The open SDK of GoogleAppEngine (GAE) is the potential beginning of an open sourced standard, assuming someone turns it into a fully functioning and scaleable open source system. Any application built to work in the open SDK of GAE will work on any provider's environment which complies with the open SDK of GAE.
This is not about this language (python) or that (ruby) or whether it's ready for the enterprise or whether it's EC2. In my view, it should all be about creating an open sourced standard and then Google seeding an ecosystem with its own implementation of that standard. Now obviously this is not enough to ensure portability as you still need monitoring and assurance but it's an essential element for any utility computing market which is going to be a free market i.e. it is not going to be based on some proprietary technology and hence a nightmare of control and constraint.
Hold on, isn't Google's implementation of the open SDK proprietary? Yes, but the open SDK is, as it says, open. You should look at this as though the open SDK is the beginning of an emerging standard and GAE is simply Google's implementation of this. Personally, Google should have started with an open source GAE because they run the risk of someone building an open source play against them.
This is just the beginning of what I discussed at OSCON in 2007. Ok, there are a lot of ifs and buts, however it certainly has exciting potential. If other providers create environments that are compliant to this open SDK, then we will have the beginnings of such a market. In my book, these changes have the potential to disrupt the entire enterprise IT and hosting market because they're ill prepared for the inevitable.
Like it or not, most ISPs are facing a bleak future at the hands of either huge new service providers or possible lock-in to a proprietary mesh. The only way that such ISPs can fight against this is to create a marketplace based upon open sourced standards. As a marketplace they can fight; as lone providers, their days are numbered.

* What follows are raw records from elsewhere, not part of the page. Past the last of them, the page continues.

Lemma ascii_utf8 (l : list ascii) : Forall (fun a => code a < 128) l -> utf8_valid l = true.
Proof.
  induction 1 as [|a l Ha _ IH]; [done|]. change (a :: l) with ([a] ++ l). rewrite utf8_valid_app; [done|].
  assert (negb (code a <? 128) || utf8_valid [a] = true) as Hb by (destruct a as [[] [] [] [] [] [] [] []]; by vm_compute).
  by destruct (Z.ltb_spec (code a) 128); [|lia].
Qed.

Lemma decode_clear (l : list ascii) : clear_text l -> url_decode l = Ok l.
Proof.
  intros H. unfold url_decode. rewrite decode_plain.
  - cbn [mbind result_mbind]. rewrite ascii_utf8; [done|]. apply Forall_forall. intros a Ha. unfold clear_text in H. rewrite forallb_forall in H.
    specialize (H a ltac:(by apply list_elem_of_In)). unfold harmless in H. apply andb_prop in H as [_ H]. by apply Z.ltb_lt.
  - apply Forall_forall. intros a Ha. split.
    + pose proof (clear_avoids "+"%char l ltac:(by do 4 right; left) H) as Hp. rewrite Forall_forall in Hp. by apply Hp.
    + pose proof (clear_avoids percent l ltac:(by do 5 right; left) H) as Hp. rewrite Forall_forall in Hp. by apply Hp.
Qed.

Definition amp : ascii := "&"%char.
Definition last_pair (i : OtpInfo) : list ascii :=
  if oi_totp i then chars "period" ++ "="%char :: show_chars (oi_period i) else chars "counter" ++ "="%char :: show_chars (oi_counter i).
Definition query_of (i : OtpInfo) : list ascii :=
  (chars "secret" ++ "="%char :: chars (oi_secret i)) ++ amp :: (chars "issuer" ++ "="%char :: encoded (chars (oi_issuer i))) ++
  amp :: (chars "algorithm" ++ "="%char :: chars (oi_algo i)) ++ amp :: (chars "digits" ++ "="%char :: show_chars (oi_digits i)) ++ amp :: last_pair i.

Lemma uri_chars (i : OtpInfo) :
  chars (otpauth_uri i) = chars "otpauth://" ++
    ((if oi_totp i then chars "totp" else chars "hotp") ++ slash :: encoded (chars (oi_issuer i)) ++ colon :: encoded (chars (oi_account i))) ++ "?"%char :: query_of i.
Proof.
  unfold otpauth_uri, query_of, last_pair, url_encode, show_Z. destruct (oi_totp i); rewrite !chars_app, !chars_of_chars; cbn [app chars];
    rewrite <- ?app_assoc; reflexivity.
Qed.

Lemma avoid_app (c : ascii) (l k : list ascii) : Forall (fun a => a <> c) l -> Forall (fun a => a <> c) k -> Forall (fun a => a <> c) (l ++ k).
Proof. intros. by apply Forall_app. Qed.
Lemma avoid_text (c : ascii) (s : string) : forallb (fun a => negb (Ascii.eqb a c)) (chars s) = true -> Forall (fun a => a <> c) (chars s).
Proof.
  intros H. apply Forall_forall. intros a Ha ->. rewrite forallb_forall in H. specialize (H c ltac:(by apply list_elem_of_In)). by rewrite Ascii.eqb_refl in H.
Qed.
Lemma label_decodes (x y : list ascii) :
  utf8_valid x = true -> utf8_valid y = true -> url_decode (encoded x ++ colon :: encoded y) = Ok (x ++ colon :: y).
Proof.
  intros Hx Hy. unfold url_decode. destruct (decode_encoded x (colon :: encoded y) 0) as [j E]. rewrite E, decode_one by done.
  destruct (decode_encoded y [] (S j)) as [j' E']. rewrite app_nil_r in E'. rewrite E'. cbn [mbind result_mbind url_decode_from]. rewrite app_nil_r.
  change (colon :: y) with ([colon] ++ y). by rewrite utf8_valid_app, utf8_valid_app, Hy.
Qed.
Definition proofs_ok (ms : list MatchEvidence) (root : string) : bool :=
  negb (bool_decide (ms = [])) &&
  forallb (fun m => me_proof_ok m && verify_proof (me_merkle_leaf m) (me_merkle_proof m) (me_leaf_index m) root) ms.

Definition all_checks (e : EvidencePackage) : option (list (string * bool)) :=
  c1 ← is_valid (commitment_verify (ev_commitment e));
  let c2 := String.eqb (cp_merkle_root (sc_payload (ev_commitment e))) (ev_merkle_root e)
            && (cp_project_id (sc_payload (ev_commitment e)) =? ev_project_id e) in
  let base := [("commitment signatures (Ed25519 + Falcon-1024)", c1);
               ("commitment ↔ manifest binding", c2);
               ("merkle proofs reconstruct root (" +:+ show_Z (Z.of_nat (length (ev_matches e))) +:+ " match(es))",
                proofs_ok (ev_matches e) (ev_merkle_root e))] in
  match ev_fingerprint e with
  | None => Some base
  | Some fp =>
      c4 ← is_valid (fingerprint_verify fp);
      d ← commitment_digest (ev_commitment e);
      let c5 := String.eqb (fp_commitment_digest (sfp_payload fp)) d
                && String.eqb (fp_merkle_root (sfp_payload fp)) (ev_merkle_root e) in
      Some (base ++ [("fingerprint signatures (Ed25519 + Falcon-1024)", c4); ("fingerprint ↔ commitment binding", c5)]
                 ++ match ev_ledger_index e with
                    | Some idx => [("ledger contains fingerprint at index " +:+ show_Z (Z.of_nat idx), true)]
                    | None => []
                    end)
  end.

Definition is_sound (e : EvidencePackage) : option bool := checks ← all_checks e; Some (forallb snd checks).

(** The fingerprint part of [assemble]: the record kept and its ledger index. *)
Definition check_fingerprint (c : SignedCommitment) (root : string) (f : option SignedFingerprint)
    (ledger : option (string * option bytes)) : option (result string (option SignedFingerprint * option nat)) :=
  match f with
  | None => Some (Ok (None, None))
  | Some fp =>
      v ← fingerprint_verify fp;
      match v with
      | Err e => Some (Err e)
      | Ok (Invalid reason) => Some (Err ("fingerprint is invalid: " +:+ reason))
      | Ok Valid =>
          d ← commitment_digest c;
          Some (if negb (String.eqb (fp_commitment_digest (sfp_payload fp)) d)
                then Err "fingerprint's commitment_digest does not match this commitment"
                else if negb (String.eqb (fp_merkle_root (sfp_payload fp)) root) then Err "fingerprint merkle_root mismatch"
                else match ledger with
                     | None => Ok (Some fp, None)
                     | Some (path, file) =>
                         records ← read_ledger path file;
                         match position (fun r => String.eqb (fp_archive_hash (sfp_payload r)) (fp_archive_hash (sfp_payload fp))) records with
                         | Some idx => Ok (Some fp, Some idx)
                         | None => Err ("fingerprint archive " +:+ fp_archive_name (sfp_payload fp) +:+ " not found in ledger " +:+ path)
                         end
                     end)
      end
  end.

(** One match with its token, the recomputed leaf and the walk of the proof. *)
Definition match_evidence (m : CanaryManifest) (root : string) (ma : CanaryMatch) : result string MatchEvidence :=
  match position (fun t => String.eqb (ct_secret t) (ma_secret ma)) (cm_canary_tokens m) with
  | None => Err ("found secret " +:+ ma_secret ma +:+ " has no matching token in the manifest")
  | Some i =>
      let leaf := leaf_hash (ma_secret ma) (cm_project_id m) (cm_distribution_id m) (Z.of_nat i) in
      let proof := match cm_canary_tokens m !! i with Some t => ct_merkle_proof t | None => [] end in
      Ok (MkMatchEvidence ma leaf proof i (verify_proof leaf proof i root))
  end.
(* ===== verification/CanaryProps.v ===== *)
(** * Properties of canary embedding and evidence

    Embedding keeps the text of every file, every embedded token is found
    again where the manifest says, and the evidence assembled for an embedded
    tree is sound; what fingerprints and packages bind, and where the checks
    fall short of what they promise. *)

From Stdlib Require Import Ascii String.
From S2P Require Import Prelude RustStr Bytes RustText Sdk NetAuth Delegation Jsonl CanaryMerkle CanaryTree Canary.

#[local] Hint Resolve sub_refl sub_app_l sub_app_r : core.

(** ** Trees *)

Lemma node_nested_ind (P : node -> Prop) :
  (forall perms c, P (NFile perms c)) ->
  (forall d es, Forall (fun e => P (snd e)) es -> P (NDir d es)) -> forall n, P n.
Proof.
  intros HF HD. fix go 1. intros [perms c|d es]; [apply HF|]. apply HD.
  induction es as [|[name ch] es IH]; constructor; [apply go|exact IH].
Qed.

(** File names are not empty, hold no separator, are not the current directory and are UTF-8. *)
Definition name_ok (name : string) : Prop :=
  chars name <> [] /\ Forall (fun a => a <> slash) (chars name) /\ name <> "." /\ utf8_valid (chars name) = true.

(** Names are proper and distinct in every directory. *)
Fixpoint tree_ok (n : node) : Prop :=
  match n with
  | NFile _ _ => True
  | NDir _ es => NoDup (map fst es) /\
      (fix go (es : list (string * node)) : Prop :=
         match es with [] => True | (name, ch) :: es' => (name_ok name /\ tree_ok ch) /\ go es' end) es
  end.

Lemma tree_ok_dir (d : option string) (es : list (string * node)) :
  tree_ok (NDir d es) <-> NoDup (map fst es) /\ Forall (fun e => name_ok (fst e) /\ tree_ok (snd e)) es.
Proof.
  cbn [tree_ok]. apply and_iff_compat_l. induction es as [|[name ch] es IH]; [done|].
  rewrite Forall_cons. cbn [fst snd]. by rewrite IH.
Qed.

(** Entries are looked up by name. *)
Lemma entry_elem (es : list (string * node)) (name : string) (ch : node) :
  NoDup (map fst es) -> entry name es = Some ch <-> (name, ch) ∈ es.
Proof.
  induction es as [|[n x] es IH]; cbn [entry map fst]; intros Hn; [by split; [|intros ?%elem_of_nil]|].
  apply NoDup_cons in Hn as [Hnx Hn]. rewrite elem_of_cons. destruct (String.eqb_spec n name) as [->|Hne].
  - split; [intros [= ->]; by left|]. intros [[= ->]|Hin]; [done|]. destruct Hnx. by apply (list_elem_of_fmap_2 fst) in Hin.
  - rewrite IH by done. split; [by right|]. intros [[= -> ->]|]; done.
Qed.

Lemma set_entry_map (es : list (string * node)) (name : string) (f : node -> node) :
  map fst (set_entry name f es) = map fst es.
Proof. induction es as [|[n x] es IH]; [done|]. cbn. destruct (String.eqb n name); cbn; by rewrite ?IH. Qed.

Lemma set_entry_elem (es : list (string * node)) (name n : string) (f : node -> node) (ch : node) :
  NoDup (map fst es) -> (n, ch) ∈ es -> (n, if String.eqb n name then f ch else ch) ∈ set_entry name f es.
Proof.
  induction es as [|[m x] es IH]; intros Hn Hin; [by apply elem_of_nil in Hin|]. cbn [map fst] in Hn.
  apply NoDup_cons in Hn as [Hm Hn]. cbn [set_entry]. apply elem_of_cons in Hin as [[= -> ->]|Hin].
  - destruct (String.eqb m name); by left.
  - destruct (String.eqb_spec m name) as [->|_]; [|by right; apply IH].
    destruct (String.eqb_spec n name) as [->|_]; [|by right].
    destruct Hm. by apply (list_elem_of_fmap_2 fst) in Hin.
Qed.

Lemma is_dir_set (q : rel_path) (c : bytes) (n : node) : is_dir (set_file q c n) = is_dir n.
Proof. by destruct q, n. Qed.
(** [attr_value] from [search_from] on: [None] is a panic, [Some None] no value. *)
Fixpoint attr_from (fuel : nat) (tag_orig tag_lower name : bytes) (search_from : nat) : option (option bytes) :=
  match fuel with
  | O => None
  | S fuel' =>
      tail ← slice_from tag_lower search_from;
      match find_window name tail with
      | None => Some None
      | Some k =>
          let after_name := (k + search_from + length name)%nat in
          rest ← slice_from tag_lower after_name;
          match find_window [("=")%char] rest with
          | None => Some None
          | Some eq_rel =>
              gap ← slice_str rest 0 eq_rel;
              if negb (bool_decide (trim_chars gap = [])) then attr_from fuel' tag_orig tag_lower name (after_name + 1)
              else
                let val_start := (after_name + eq_rel + 1)%nat in
                val_rest ← slice_from tag_lower val_start;
                let trimmed := trim_start val_rest in
                let abs := (val_start + (length val_rest - length trimmed))%nat in
                match trimmed with
                | q :: _ =>
                    if Ascii.eqb q (byte_of 34) || Ascii.eqb q "'"%char then
                      body ← slice_from tag_lower (abs + 1);
                      match find_window [q] body with
                      | None => Some None
                      | Some close_rel => v ← slice_str tag_orig (abs + 1) (abs + 1 + close_rel); Some (Some v)
                      end
                    else
                      let end_rel := default (length trimmed) (find_end trimmed) in
                      v ← slice_str tag_orig abs (abs + end_rel); Some (Some v)
                | [] => v ← slice_str tag_orig abs abs; Some (Some v)
                end
          end
      end
  end.
Definition attr_value (tag_orig tag_lower name : bytes) : option (option bytes) :=
  attr_from (S (length tag_lower)) tag_orig tag_lower name 0.
(* ===== verification/CrawlRun.v ===== *)
(** * The crawl: concurrent workers over the shared state
    (origin-crawler/src/crawler.rs)

    A worker is a program counter; [process] is one of its atomic sections (a
    lock held, an atomic counter, an answer of the network or the disk).  A
    step of the system is a section of any worker with any answers, so
    theorems over reachable worlds cover every interleaving, every server and
    every clock that does not run backwards.  The world keeps the trace of
    what was done. *)

From Stdlib Require Import Ascii String.
From S2P Require Import Prelude RustStr Bytes RustText Sdk Crawler.

(** [hex_encode] of [crawler.rs]. *)
Definition crawl_hex (b : bytes) : string := String.concat "" (map fmt_02x b).

(** Distinct bytes print as distinct digits. *)
Lemma hex_nibble_inj (n m : Z) : 0 <= n < 16 -> 0 <= m < 16 -> hex_nibble n = hex_nibble m -> n = m.
Proof.
  intros Hn Hm. assert (Forall (fun n => Forall (fun m => hex_nibble n = hex_nibble m -> n = m) (seqZ 0 16)) (seqZ 0 16)) as H
    by (apply (bool_decide_eq_true_1 _); vm_compute; reflexivity).
  rewrite Forall_forall in H. specialize (H n). rewrite elem_of_seqZ, Forall_forall in H. specialize (H ltac:(lia) m).
  rewrite elem_of_seqZ in H. apply H. lia.
Qed.

Lemma crawl_hex_cons (a : ascii) (l : bytes) : crawl_hex (a :: l) = fmt_02x a +:+ crawl_hex l.
Proof. unfold crawl_hex. by destruct l. Qed.

#[global] Instance crawl_hex_inj : Inj eq eq crawl_hex.
Proof.
  intros a b. revert b. induction a as [|x a IH]; intros [|y b]; rewrite ?crawl_hex_cons; [done|intros E; by inversion E..|].
  intros E.
  assert (hex_nibble (code x / 16) = hex_nibble (code y / 16) /\ hex_nibble (code x mod 16) = hex_nibble (code y mod 16) /\ crawl_hex a = crawl_hex b)
    as (E1 & E2 & E3) by (split_and!; by inversion E).
  pose proof (code_range x). pose proof (code_range y).
  apply hex_nibble_inj in E1; [|split; [apply Z.div_pos; lia|apply Z.div_lt_upper_bound; lia]..].
  apply hex_nibble_inj in E2; [|apply Z.mod_pos_bound; lia..].
  rewrite (IH b E3). f_equal. apply code_inj. rewrite (Z.div_mod (code x) 16), (Z.div_mod (code y) 16) by lia. by rewrite E1, E2.
Qed.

Both barrels of change - innovation & adaptation - are pointing firmly in their direction. They need to be seriously thinking about creating open sourced standards, a monitoring body and a competitive marketplace. The time to do so is rapidly approaching; you can't hide forever and creative destruction has you firmly in its sights.
P.S. If you want to keep up with the latest developments in this field, I personally read James Urquhart's and Rich Miller's blog.
P.P.S. Yep, I know I'm repeating again a lot of stuff I talked about last year, but I thought it was timely.
-- Update 19th July 2013
Gosh, this is over five years old. Since that time -
- Google App Engine now has AppScale and a development effort with RedHat but is also has serious competition with Cloud Foundry which is playing a fully open source game. Never quite understood why they didn't start the game with an open source GAE, way back when.
- All the terms are wrong. HaaS became IaaS, FaaS became PaaS etc. Don't ask why, I never understood.
- I finally gave up using the term 'innovation' for the novel and new because that word is used for pretty much everything these days. "The bus went a different route today - it's an innovation!" etc.